-- DATA PROVIDED follows --

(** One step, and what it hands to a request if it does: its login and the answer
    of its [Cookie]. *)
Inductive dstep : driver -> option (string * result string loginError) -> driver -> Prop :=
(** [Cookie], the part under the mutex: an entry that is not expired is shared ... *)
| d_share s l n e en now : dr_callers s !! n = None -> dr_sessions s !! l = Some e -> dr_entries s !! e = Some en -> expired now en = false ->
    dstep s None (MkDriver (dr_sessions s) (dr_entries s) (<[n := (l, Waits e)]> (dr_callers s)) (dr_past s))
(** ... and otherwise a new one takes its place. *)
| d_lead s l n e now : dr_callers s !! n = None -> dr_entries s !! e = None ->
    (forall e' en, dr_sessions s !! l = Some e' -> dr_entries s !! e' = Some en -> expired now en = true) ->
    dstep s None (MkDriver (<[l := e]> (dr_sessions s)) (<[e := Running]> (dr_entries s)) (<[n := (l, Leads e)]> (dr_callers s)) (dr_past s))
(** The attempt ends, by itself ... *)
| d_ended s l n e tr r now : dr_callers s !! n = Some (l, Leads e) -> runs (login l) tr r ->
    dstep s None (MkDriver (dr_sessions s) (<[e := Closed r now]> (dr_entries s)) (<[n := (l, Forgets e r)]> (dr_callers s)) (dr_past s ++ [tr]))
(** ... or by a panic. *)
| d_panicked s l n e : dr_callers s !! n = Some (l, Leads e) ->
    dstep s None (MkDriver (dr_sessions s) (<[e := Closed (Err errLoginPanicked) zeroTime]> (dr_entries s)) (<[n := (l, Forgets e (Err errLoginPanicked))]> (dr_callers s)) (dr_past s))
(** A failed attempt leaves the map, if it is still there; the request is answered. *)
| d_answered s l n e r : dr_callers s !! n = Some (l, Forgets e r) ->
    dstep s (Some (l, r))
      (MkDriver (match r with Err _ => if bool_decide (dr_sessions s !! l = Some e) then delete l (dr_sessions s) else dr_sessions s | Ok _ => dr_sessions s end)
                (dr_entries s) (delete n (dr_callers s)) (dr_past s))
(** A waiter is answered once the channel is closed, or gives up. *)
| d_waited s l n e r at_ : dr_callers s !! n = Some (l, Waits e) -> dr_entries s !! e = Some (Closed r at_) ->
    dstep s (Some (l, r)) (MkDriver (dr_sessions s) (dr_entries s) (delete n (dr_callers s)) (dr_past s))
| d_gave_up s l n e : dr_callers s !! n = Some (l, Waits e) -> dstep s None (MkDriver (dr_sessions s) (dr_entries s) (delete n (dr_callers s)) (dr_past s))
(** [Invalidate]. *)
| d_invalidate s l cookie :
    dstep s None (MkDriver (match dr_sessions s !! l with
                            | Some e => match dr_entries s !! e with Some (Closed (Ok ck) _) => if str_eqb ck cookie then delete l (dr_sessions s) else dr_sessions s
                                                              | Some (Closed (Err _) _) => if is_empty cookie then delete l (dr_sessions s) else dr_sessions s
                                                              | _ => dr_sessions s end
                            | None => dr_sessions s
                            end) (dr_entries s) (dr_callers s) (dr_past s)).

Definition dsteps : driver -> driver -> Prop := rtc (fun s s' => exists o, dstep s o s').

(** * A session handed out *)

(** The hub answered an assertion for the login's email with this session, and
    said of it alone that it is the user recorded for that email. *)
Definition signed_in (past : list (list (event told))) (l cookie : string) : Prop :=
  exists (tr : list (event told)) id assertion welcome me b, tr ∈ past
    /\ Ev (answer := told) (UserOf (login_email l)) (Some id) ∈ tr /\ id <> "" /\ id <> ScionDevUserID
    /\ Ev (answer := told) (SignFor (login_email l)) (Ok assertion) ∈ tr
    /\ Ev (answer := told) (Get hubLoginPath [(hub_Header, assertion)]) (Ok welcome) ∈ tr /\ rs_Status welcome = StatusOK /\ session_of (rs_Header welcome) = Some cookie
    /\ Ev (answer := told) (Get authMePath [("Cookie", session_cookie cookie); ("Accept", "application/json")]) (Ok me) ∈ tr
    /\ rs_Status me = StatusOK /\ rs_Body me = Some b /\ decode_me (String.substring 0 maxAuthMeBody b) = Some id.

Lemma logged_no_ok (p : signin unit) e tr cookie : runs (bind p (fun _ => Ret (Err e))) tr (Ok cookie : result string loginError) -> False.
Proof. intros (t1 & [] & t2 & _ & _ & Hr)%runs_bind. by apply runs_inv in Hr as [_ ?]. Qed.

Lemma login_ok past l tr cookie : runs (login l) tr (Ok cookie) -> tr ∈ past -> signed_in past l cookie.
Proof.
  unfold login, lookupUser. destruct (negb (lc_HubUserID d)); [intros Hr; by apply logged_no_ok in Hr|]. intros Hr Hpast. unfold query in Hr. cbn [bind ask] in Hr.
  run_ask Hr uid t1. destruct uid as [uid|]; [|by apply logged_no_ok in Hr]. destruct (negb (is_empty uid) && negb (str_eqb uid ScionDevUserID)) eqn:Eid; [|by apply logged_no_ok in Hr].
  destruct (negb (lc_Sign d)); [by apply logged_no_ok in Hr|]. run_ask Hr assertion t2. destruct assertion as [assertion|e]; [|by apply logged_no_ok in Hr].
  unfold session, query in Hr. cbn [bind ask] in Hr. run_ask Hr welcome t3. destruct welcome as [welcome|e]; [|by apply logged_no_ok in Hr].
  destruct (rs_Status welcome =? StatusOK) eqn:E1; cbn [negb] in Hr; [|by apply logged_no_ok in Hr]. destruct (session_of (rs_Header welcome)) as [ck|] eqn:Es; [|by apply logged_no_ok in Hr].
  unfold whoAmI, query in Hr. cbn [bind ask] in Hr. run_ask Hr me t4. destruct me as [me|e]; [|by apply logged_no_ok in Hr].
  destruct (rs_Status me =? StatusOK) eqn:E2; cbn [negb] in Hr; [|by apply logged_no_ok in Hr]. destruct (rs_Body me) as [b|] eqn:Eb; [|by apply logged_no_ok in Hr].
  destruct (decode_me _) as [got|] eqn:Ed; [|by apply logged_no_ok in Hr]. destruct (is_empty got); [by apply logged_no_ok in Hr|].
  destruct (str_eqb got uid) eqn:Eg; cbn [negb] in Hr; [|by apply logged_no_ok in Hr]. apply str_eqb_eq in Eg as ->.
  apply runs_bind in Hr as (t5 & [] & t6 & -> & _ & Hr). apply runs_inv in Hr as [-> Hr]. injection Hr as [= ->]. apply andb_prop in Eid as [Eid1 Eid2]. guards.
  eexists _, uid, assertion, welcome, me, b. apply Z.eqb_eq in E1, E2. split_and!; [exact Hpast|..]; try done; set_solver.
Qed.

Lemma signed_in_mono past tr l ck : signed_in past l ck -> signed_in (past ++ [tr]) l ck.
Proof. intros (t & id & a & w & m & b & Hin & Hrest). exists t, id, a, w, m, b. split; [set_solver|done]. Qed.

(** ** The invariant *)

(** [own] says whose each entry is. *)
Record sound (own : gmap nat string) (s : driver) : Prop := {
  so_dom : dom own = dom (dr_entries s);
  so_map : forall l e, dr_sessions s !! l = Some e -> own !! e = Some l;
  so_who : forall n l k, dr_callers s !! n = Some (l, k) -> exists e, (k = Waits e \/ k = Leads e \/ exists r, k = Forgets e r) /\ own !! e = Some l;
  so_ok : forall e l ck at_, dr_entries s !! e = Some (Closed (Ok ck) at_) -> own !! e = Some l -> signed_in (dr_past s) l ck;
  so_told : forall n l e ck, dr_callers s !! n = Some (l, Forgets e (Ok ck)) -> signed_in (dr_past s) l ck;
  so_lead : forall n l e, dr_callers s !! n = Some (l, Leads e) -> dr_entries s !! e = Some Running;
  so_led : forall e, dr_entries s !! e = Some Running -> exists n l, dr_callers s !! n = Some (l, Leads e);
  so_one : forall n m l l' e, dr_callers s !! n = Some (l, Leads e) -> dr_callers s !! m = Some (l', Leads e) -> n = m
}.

-- DATA PROVIDED concluded --
-- DATA PROVIDED follows --

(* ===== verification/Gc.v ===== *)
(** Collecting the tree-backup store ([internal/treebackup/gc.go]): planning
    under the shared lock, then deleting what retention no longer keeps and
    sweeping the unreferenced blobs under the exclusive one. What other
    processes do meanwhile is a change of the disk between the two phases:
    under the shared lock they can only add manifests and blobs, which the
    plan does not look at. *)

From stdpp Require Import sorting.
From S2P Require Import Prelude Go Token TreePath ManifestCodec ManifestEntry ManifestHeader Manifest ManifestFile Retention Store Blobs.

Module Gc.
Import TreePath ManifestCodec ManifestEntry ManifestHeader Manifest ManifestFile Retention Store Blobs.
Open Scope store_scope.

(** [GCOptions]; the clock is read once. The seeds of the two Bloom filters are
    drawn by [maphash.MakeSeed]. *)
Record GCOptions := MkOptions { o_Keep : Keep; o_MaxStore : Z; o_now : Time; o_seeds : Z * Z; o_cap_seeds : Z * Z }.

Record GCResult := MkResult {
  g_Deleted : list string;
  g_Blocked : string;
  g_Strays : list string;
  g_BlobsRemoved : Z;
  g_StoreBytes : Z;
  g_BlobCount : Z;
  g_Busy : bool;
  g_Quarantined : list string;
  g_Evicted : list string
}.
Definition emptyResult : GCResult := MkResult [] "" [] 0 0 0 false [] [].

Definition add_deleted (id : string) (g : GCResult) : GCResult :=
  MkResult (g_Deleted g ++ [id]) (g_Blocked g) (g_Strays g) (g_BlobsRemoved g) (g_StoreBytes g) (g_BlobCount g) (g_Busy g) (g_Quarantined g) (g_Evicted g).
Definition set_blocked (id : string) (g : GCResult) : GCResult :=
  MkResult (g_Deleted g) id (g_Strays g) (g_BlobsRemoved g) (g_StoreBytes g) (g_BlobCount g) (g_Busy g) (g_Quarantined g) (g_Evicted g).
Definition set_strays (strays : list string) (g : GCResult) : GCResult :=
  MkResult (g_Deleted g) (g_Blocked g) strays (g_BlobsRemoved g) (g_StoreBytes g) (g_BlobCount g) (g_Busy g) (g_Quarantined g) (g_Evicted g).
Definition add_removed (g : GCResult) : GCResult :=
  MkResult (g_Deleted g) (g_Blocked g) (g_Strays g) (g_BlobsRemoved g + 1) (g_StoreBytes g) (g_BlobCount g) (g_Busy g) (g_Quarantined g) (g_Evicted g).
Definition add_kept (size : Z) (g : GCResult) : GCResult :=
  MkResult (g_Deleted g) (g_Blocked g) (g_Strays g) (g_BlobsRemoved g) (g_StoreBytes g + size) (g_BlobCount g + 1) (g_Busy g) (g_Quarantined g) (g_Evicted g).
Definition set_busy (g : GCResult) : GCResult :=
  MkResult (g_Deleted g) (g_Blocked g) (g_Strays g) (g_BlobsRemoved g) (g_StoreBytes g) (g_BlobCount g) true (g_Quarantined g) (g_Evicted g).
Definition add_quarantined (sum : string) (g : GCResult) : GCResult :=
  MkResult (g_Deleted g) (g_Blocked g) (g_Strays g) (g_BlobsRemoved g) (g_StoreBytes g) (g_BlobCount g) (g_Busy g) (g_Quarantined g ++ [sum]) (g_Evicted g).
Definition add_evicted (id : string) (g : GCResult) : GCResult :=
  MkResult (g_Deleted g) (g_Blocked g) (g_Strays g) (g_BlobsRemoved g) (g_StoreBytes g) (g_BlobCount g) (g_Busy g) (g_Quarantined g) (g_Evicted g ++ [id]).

-- DATA PROVIDED concluded --

_REQUIREMENT_. The lines above starting at the one that contains "(** One step, and" and ending at the one that contains "e = None ->" must be transcribed exactly, and no other lines may appear.

_WRITTEN RESPONSE_.
(** One step, and what it hands to a request if it does: its login and the answer
    of its [Cookie]. *)
Inductive dstep : driver -> option (string * result string loginError) -> driver -> Prop :=
(** [Cookie], the part under the mutex: an entry that is not expired is shared ... *)
| d_share s l n e en now : dr_callers s !! n = None -> dr_sessions s !! l = Some e -> dr_entries s !! e = Some en -> expired now en = false ->
    dstep s None (MkDriver (dr_sessions s) (dr_entries s) (<[n := (l, Waits e)]> (dr_callers s)) (dr_past s))
(** ... and otherwise a new one takes its place. *)
| d_lead s l n e now : dr_callers s !! n = None -> dr_entries s !! e = None ->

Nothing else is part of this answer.